Aprovecho la ocasión

“pa” decir a la juventud

y a los adultos en concreto

que creen agrupaciones

para alegrar nuestro pueblo.

El carnaval es bonito

y larga su tradición

y el pueblo de Casas Viejas

lo lleva en el corazón

Cuantos hombres desfilaron

con grandes agrupaciones

que hoy no están con nosotros

ya sabemos las razones

Podría decir sus nombres

pero me abstengo en hacerlo

no hace falta recordar

lo que ya todos sabemos

Por encima de nosotros

está la gloria de ellos

diciéndonos que sigamos

que el carnaval es muy bello.

Que se escuchen los tambores

que suenen los redoblantes

un abrazo para ellos

¡¡¡Y arriba los carnavales!!!


Además de la ya mentada chirigota del Sherif de Cádiz, actuó la de Medina, la de los niños y todas las comparsas del pueblo del carnaval pasado, además del romancero que a su repertorio oficial añadió una coletilla sobre los municipales. Por lo que tiene de carga histórica y por la novedad me gustó especialmente la comparsa llamada Antología, los que, como su propio nombre indica, cantaron algunas de las coplas más característica del carnaval moderno (a partir de 1978). No me resisto a dejar de sugerirle que se atrevan con algunas del carnaval franquista o incluso del republicano. La primera interpretación fue la presentación de los Ecos del pueblo de 1979. La música era de Jarcha y a casi nadie se nos escapó que cuando se cantaba “Benalup, que gran palabra para mí”, en nuestro imaginario también sonaba eso de “Libertad, que gran palabra para el pueblo”, como en la canción original. Y que eran dos formas de nombrar la Independencia. Yo tuve la fortuna de estar juntos a dos carnavaleros de pro que me explicaban los más íntimos detalles de la música y de la letra. Comparamos el solo de Paquiri y el de su hijo, hablamos del primero y nos fijamos en aquella cuarteta que dice:

No importa que lo hagan unos

Otros pudieron hacerla

Que no presuman ninguno

Es lo mismo a fin de cuentas

La segregación se consiguió 22 años después y Angelín no la pudo saborear en vida, como tampoco el merecido y justo homenaje de su pueblo.
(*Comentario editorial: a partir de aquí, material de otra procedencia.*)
(** X4. After a turn that returns, [current_agent] is one of the four node
    names; if no handler is awaiting the scratchpad is empty; and a handler
    that is awaiting is the one that just ran and is one of the three
    parameter-collecting handlers, never the fallback. *)
Theorem turn_ends_in_a_collection_state env st st' :
  outcome (process_message env st) = Ok st' ->
  (exists n, current_agent st' = Some n /\ In n node_names)
  /\ (current_agent_awaiting_parameters st' = None ->
      sub_agent_scratchpad st' = ∅)
  /\ (forall h,
        current_agent_awaiting_parameters st' = Some h ->
        current_agent st' = Some h
        /\ In h ["assignment_review_agent"; "learning_path_agent";
                 "question_generation_agent"]).
Proof.
  intros Hok.
  destruct (turn_shape env st st' Hok) as (n & _ & Hin & Hca & _ & _ & Hcol).
  split; [exists n; split; assumption|].
  destruct Hcol as [[Ha Hs]|(Ha & Hn & _)].
  - split; [intros _; exact Hs|]. intros h Hh. congruence.
  - split; [intros Hnone; congruence|].
    intros h Hh. rewrite Ha in Hh. injection Hh as <-.
    split; [exact Hca|].
    cbn [In node_names] in Hin |- *.
    destruct Hin as [H|[H|[H|[H|[]]]]]; try tauto. congruence.
Qed.

Lemma turn_ends_in_a_collection_state_witness :
  exists st',
    outcome (process_message (env_answering "learning_path_agent")
               (session "Consultant" "I want to learn python" None ∅))
    = Ok st'
    /\ current_agent_awaiting_parameters st' = Some "learning_path_agent"
    /\ current_agent st' = Some "learning_path_agent".
Proof.
  destruct (outcome (process_message (env_answering "learning_path_agent")
                       (session "Consultant" "I want to learn python" None ∅)))
    as [st'|e] eqn:Ho; [|vm_compute in Ho; discriminate Ho].
  exists st'. split; [reflexivity|].
  destruct (turn_ends_in_a_collection_state _ _ st' Ho) as (_ & _ & H).
  assert (Haw : current_agent_awaiting_parameters st'
                = Some "learning_path_agent").
  { vm_compute in Ho. injection Ho as <-. reflexivity. }
  split; [exact Haw|]. exact (proj1 (H _ Haw)).
Defined.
Pero el protagonista de la noche era Mateo Aguilar y este grupo de Antología le cantó el pasodoble que habían preparado expresamente para él. Morfo dijo que este pasodoble era para Mateo Aguilar y que lo había escrito: “el maestro, el mejor, ya sabéis, el Santo”. Dice así:

Con su tipo despitao

y con “mu” poca vergüenza

sin complejos, con descaro, en su murga fue a bajar

las coplillas que inspiraron los arroyos de la sierra.
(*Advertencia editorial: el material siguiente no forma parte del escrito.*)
(** * Task tracker behind a load balancer

    A shallow embedding of the deployment bundle: the Express/Mongoose
    backend ([backend/server.js]), the React client
    ([frontend/src/App.js]) and the target-group call of the
    provisioning script ([aws-setup.sh]).

    The third-party systems the code talks to are part of the model's
    environment: the operating system and clock ([Env]), the document
    store (a finite map from identifiers to records, with an injected
    failure), Mongoose's schema casting (a request body is read through
    the paths of [TaskSchema]), the browser's [fetch] (a reply handed to
    the second half of a handler) and the browser's interval timers (a
    virtual clock in milliseconds). *)

From Stdlib Require Import ZArith NArith Lia Ascii String.
From stdpp Require Import base strings gmap list sorting numbers pretty.

(** ** JSON values

    Numbers are the integral ones; no path of the schema and no field
    the client reads is numeric. *)

#[warnings="-register-all"]
Inductive json : Type :=
| JNull
| JBool (b : bool)
| JNum (n : Z)
| JStr (s : string)
| JArr (l : list json)
| JObj (o : gmap string json).

(** ** Backend: backend/server.js *)

Module Backend.

(** *** The host, as the process observes it through Node's [os] and
    [Date], the driver's identifier generator and the store's health. *)

Record Iface := {
  family : string;
  internal : bool;
  address : string
}.

Record Env := {
  hostname : string;                               (* os.hostname() *)
  networkInterfaces : list (string * list Iface);  (* os.networkInterfaces(), keys in Object.keys order *)
  now : Z;                                         (* Date.now(), milliseconds since the epoch *)
  newObjectId : N;                                 (* the identifier generated for a new document *)
  dbError : option string                          (* Some msg: the store fails this request's operation with msg *)
}.

(** Library functions taken as parameters: the cast of a string to an
    ObjectId ([inl] carries the CastError's message) and
    [Date.prototype.toISOString]. *)
Record Lib := {
  castObjectId : string -> string + N;
  toISOString : Z -> string
}.

(** The inner loop of [getServerIp]: the first interface record that is
    IPv4 and not internal. *)
Fixpoint firstExternalIPv4 (ifaces : list Iface) : option string :=
  match ifaces with
  | [] => None
  | iface :: rest =>
      if String.eqb (family iface) "IPv4" && negb (internal iface)
      then Some (address iface)
      else firstExternalIPv4 rest
  end.

Fixpoint getServerIp_from (interfaces : list (string * list Iface)) : string :=
  match interfaces with
  | [] => "unknown"
  | (_, ifaces) :: rest =>
      match firstExternalIPv4 ifaces with
      | Some a => a
      | None => getServerIp_from rest
      end
  end.

Definition getServerIp (env : Env) : string :=
  getServerIp_from (networkInterfaces env).

(** *** TaskSchema

    One path of the schema as a request body (or a document under
    construction) holds it, after the cast to the path's type. *)
Inductive field (A : Type) : Type :=
| Absent                      (* the key is missing: undefined *)
| Null                        (* the key holds null *)
| Val (a : A)                 (* a value of the path's type *)
| Invalid (reason : string).  (* a value the cast rejects; reason is the CastError's message *)
Arguments Absent {A}.
Arguments Null {A}.
Arguments Val {A} a.
Arguments Invalid {A} reason.

(** An object read through the schema: [req.body], the argument of
    [new Task], a document before it is saved, the update of
    [findByIdAndUpdate]. Keys the schema does not declare are dropped by
    Mongoose (strict mode) and do not appear; neither does the version
    key. Update operators (keys starting with a dollar sign) are outside
    the model. *)
Record Paths := {
  p_id : field N;
  p_title : field string;
  p_description : field string;
  p_completed : field bool;
  p_createdAt : field Z;
  p_serverHostname : field string;
  p_serverIp : field string
}.

(** One path of a record as the store holds it, and of a document as
    Mongoose hands it to the handler. *)
Inductive slot (A : Type) : Type :=
| Missing          (* the record has no such key *)
| IsNull           (* the key holds null *)
| Has (a : A).     (* the key holds a value of the path's type *)
Arguments Missing {A}.
Arguments IsNull {A}.
Arguments Has {A} a.

(** A stored record; its identifier is its key in the store. *)
Record Task := {
  title : slot string;
  description : slot string;
  completed : slot bool;
  createdAt : slot Z;
  serverHostname : slot string;
  serverIp : slot string
}.

Abbreviation Doc := (N * Task)%type.
Abbreviation Store := (gmap N Task).

Definition withDefault {A} (f : field A) (d : A) : field A :=
  match f with
  | Absent => Val d
  | _ => f
  end.

(** [new Task(obj)]: the paths of [obj], with the schema's defaults
    ([completed: false], [createdAt: Date.now]) and a generated [_id]
    where the key is missing. A default does not replace null. *)
Definition Task_new (env : Env) (obj : Paths) : Paths :=
  {| p_id := withDefault (p_id obj) (newObjectId env);
     p_title := p_title obj;
     p_description := p_description obj;
     p_completed := withDefault (p_completed obj) false;
     p_createdAt := withDefault (p_createdAt obj) (now env);
     p_serverHostname := p_serverHostname obj;
     p_serverIp := p_serverIp obj |}.

(** [{...body, serverHostname: h, serverIp: ip}] *)
Definition spreadWithServer (body : Paths) (h ip : string) : Paths :=
  {| p_id := p_id body;
     p_title := p_title body;
     p_description := p_description body;
     p_completed := p_completed body;
     p_createdAt := p_createdAt body;
     p_serverHostname := Val h;
     p_serverIp := Val ip |}.

Definition castError {A} (path : string) (f : field A) : list (string * string) :=
  match f with
  | Invalid reason => [(path, reason)]
  | _ => []
  end.

(** [required: true] on a String path: null, undefined and the empty
    string fail. *)
Definition requiredError (path : string) (f : field string) : list (string * string) :=
  match f with
  | Absent | Null | Val EmptyString => [(path, "Path `" +:+ path +:+ "` is required.")]
  | _ => []
  end.

(** The errors [validate()] reports, one per failing path: the cast
    errors recorded when the document was built, then the failure of
    the required validator. *)
Definition validationErrors (doc : Paths) : list (string * string) :=
  castError "_id" (p_id doc)
  ++ castError "title" (p_title doc)
  ++ castError "description" (p_description doc)
  ++ castError "completed" (p_completed doc)
  ++ castError "createdAt" (p_createdAt doc)
  ++ castError "serverHostname" (p_serverHostname doc)
  ++ castError "serverIp" (p_serverIp doc)
  ++ requiredError "title" (p_title doc).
Con la “guasa” y la ironía que al compás de agua fresca

forman la sabiduría de la gracia popular

aunque “amarrao” lo traigan

callar su cante no tiene precio

que con ocho no bastan para una boca sellar.

Tres días tiene el año que dan las riendas sueltas al pueblo

que muestre sus entrañas con toda la libertad.

Basculaste en la calle San Juan tu piara

de esa montanera, chaparro y carrasca,

pata negra y arte bajo su disfraz

y el cine Román con el Dornillo guardan

recuerdos de coplas que sobre sus tablas

la gente sencilla nunca olvidará.

De mil risas suena el eco

por tus plazas y Alameda

su cuplé contagia al viento

pito de caña es mi fiesta.

Cuando se escriba del pueblo

la historia carnavalera

Mateo tiene un primer puesto

en murgas chirigoteras.

Como la inmensa mayoría de las letras del Santo esta es otra invitación a aprender a leer, a disfrutar haciéndolo, a deambular por el jeroglífico y a descifrar los misterios que encierra la manera de juntar las letras que tiene. Especialmente me gustó eso de “la gente sencilla nunca olvidará”. Por cierto que se echó de menos en el acto a las autoridades municipales, con alguna que otra honrosa excepción.

P.D.- Estoy sin internet en casa, problemas con telefónica, publico esto desde la plaza del teatro que hay wifi gratis. Muy buena idea, tan buena, que se podría plantear ponerla también en la Alameda.